The universal pattern of energy flow from atoms to galaxies to the universe itself is infinitely nested and scalar Torus flow. - The Resonance Project


Energy flows are the building blocks of the universe – at least when seen through the scientific theories that followed classical thermodynamics. Energy moves in many channels and often nonlinear directions, and in all dynamic, far-from-equilibrium systems (Schneider & Sagan, see especially 'The River Must Flow: Open Systems' of their book Into the Cool). Energy streams engulf us all (listen to 'We Are All Connected' in the Symphony of Science series, a sampling featuring Carl Sagan, Richard Feynman, Neil deGrasse Tyson and Bill Nye). Again, these ideas are not new. They find their discursive ancestors in much earlier times and places, above all in Asia, and also in non-scientific communities: dating back to the 5th century BC, qi is a very old expression in Chinese culture for this idea. The sign, appropriately brushed as three wavy lines, is frequently translated as ‘energy flow’, or that which pertains to any living organism. Literally meaning ‘air’ or ‘breath’, it is similar to Hindu prana, which is the life 'ener-chi' one can access when practicing yoga. Such Eastern practices meet Western traditions in studies and therapies of life energy processes which draw on energy concepts from the natural sciences as well as the humanities. Finally, i-no-chi, the Japanese word for lifemeans 'energy of breath', as Nakeshi Naganuma explains (2009: 835).

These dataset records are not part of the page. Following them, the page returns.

(** A solution of the reduced system is the potentials followed by the
    correction of the total. *)
Lemma solution_split (x : list K) nel delta :
  length x = S nel → x !! nel = Some delta → x = take nel x ++ [delta].
Proof.
  intros Hlen Hd. rewrite <- (take_drop nel x) at 1. f_equal.
  apply list_eq. intros [|i].
  - by rewrite lookup_drop, Nat.add_0_r.
  - rewrite lookup_drop. simpl. apply lookup_ge_None_2. lia.
Qed.

Lemma newton_step_Some bal st :
  newton_step bal = Some st →
  ∃ pi delta,
    st = BalanceStep (species_corrections bal pi delta) delta pi
    ∧ length pi = length (bal_a bal)
    ∧ solve (S (length (bal_a bal))) (reduced_system bal)
      = Some (pi ++ [delta]).
Proof.
  unfold newton_step. intros Hst.
  destruct (solve _ _) as [x|] eqn:Hx; [|done]. simpl in Hst.
  destruct (x !! _) as [delta|] eqn:Hdelta; [|done]. simplify_eq/=.
  pose proof (solve_length _ _ _ Hx) as Hlen.
  exists (take (length (bal_a bal)) x), delta.
  split; [done|]. split; [rewrite length_take; lia|].
  by rewrite <- solution_split.
Qed.

Lemma newton_step_None bal :
  newton_step bal = None →
  solve (S (length (bal_a bal))) (reduced_system bal) = None.
Proof.
  unfold newton_step. destruct (solve _ _) as [x|] eqn:Hx; [|done].
  simpl. pose proof (solve_length _ _ _ Hx) as Hlen.
  destruct (lookup_lt_is_Some_2 x (length (bal_a bal))) as [d ->]; [lia|].
  done.
Qed.

Lemma rows_length nel nsp (flat : list K) :
  length (rows nel nsp flat) = nel.
Proof. revert flat. induction nel as [|nel IH]; intros; simpl; auto. Qed.

Lemma rows_row_length nel nsp (flat : list K) :
  (nel * nsp ≤ length flat)%nat →
  Forall (λ row, length row = nsp) (rows nel nsp flat).
Proof.
  revert flat. induction nel as [|nel IH]; intros flat Hlen; simpl; [done|].
  constructor; [rewrite length_take; lia|].
  apply IH. rewrite length_drop. lia.
Qed.

(** The array is its rows one after the other. *)
Lemma rows_concat nel nsp (flat : list K) :
  length flat = (nel * nsp)%nat → concat (rows nel nsp flat) = flat.
Proof.
  revert flat. induction nel as [|nel IH]; intros flat Hlen; simpl.
  - by destruct flat.
  - rewrite IH, take_drop; [done|]. rewrite length_drop. lia.
Qed.

(** Row [e] is the cells [e*nsp .. (e+1)*nsp) of the array. *)
Lemma rows_lookup nel nsp (flat : list K) (e : nat) :
  (e < nel)%nat →
  rows nel nsp flat !! e = Some (take nsp (drop (e * nsp) flat)).
Proof.
  revert flat e. induction nel as [|nel IH]; intros flat [|e] He; try lia.
  - done.
  - simpl. by rewrite IH, drop_drop by lia.
Qed.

In his paper, written from the standpoint of astrobiology, the scientist includes an extract from the Medieval essayist and poet Kamo-no-Chomei (1155-1216), which also testifies to the fluid and constantly changing existence of human and nonhuman life: 'The flowing river never stops and yet the water never stays the same. Foam floats upon the pools, scattering, reforming, never lingering long. So it is with man and all his dwelling places here on earth' (829). This notion is visualised on the same page with the drawing of Vitruvian Man as a vortex, consisting of molecules flowing in and out of the body. As these images suggest, change comes from the movement within a system, which is also expressed in Jane Bennett's definition of qi, or shi in her spelling, as 'the style, energy, propensity, trajectory, or élan inherent to a specific arrangement of things' (2010: 35). Here again, as already emphasised in the previous section of this book, we are made aware that open systems – including ourselves – owe their agency to the sum of the vital materialities that constitute them.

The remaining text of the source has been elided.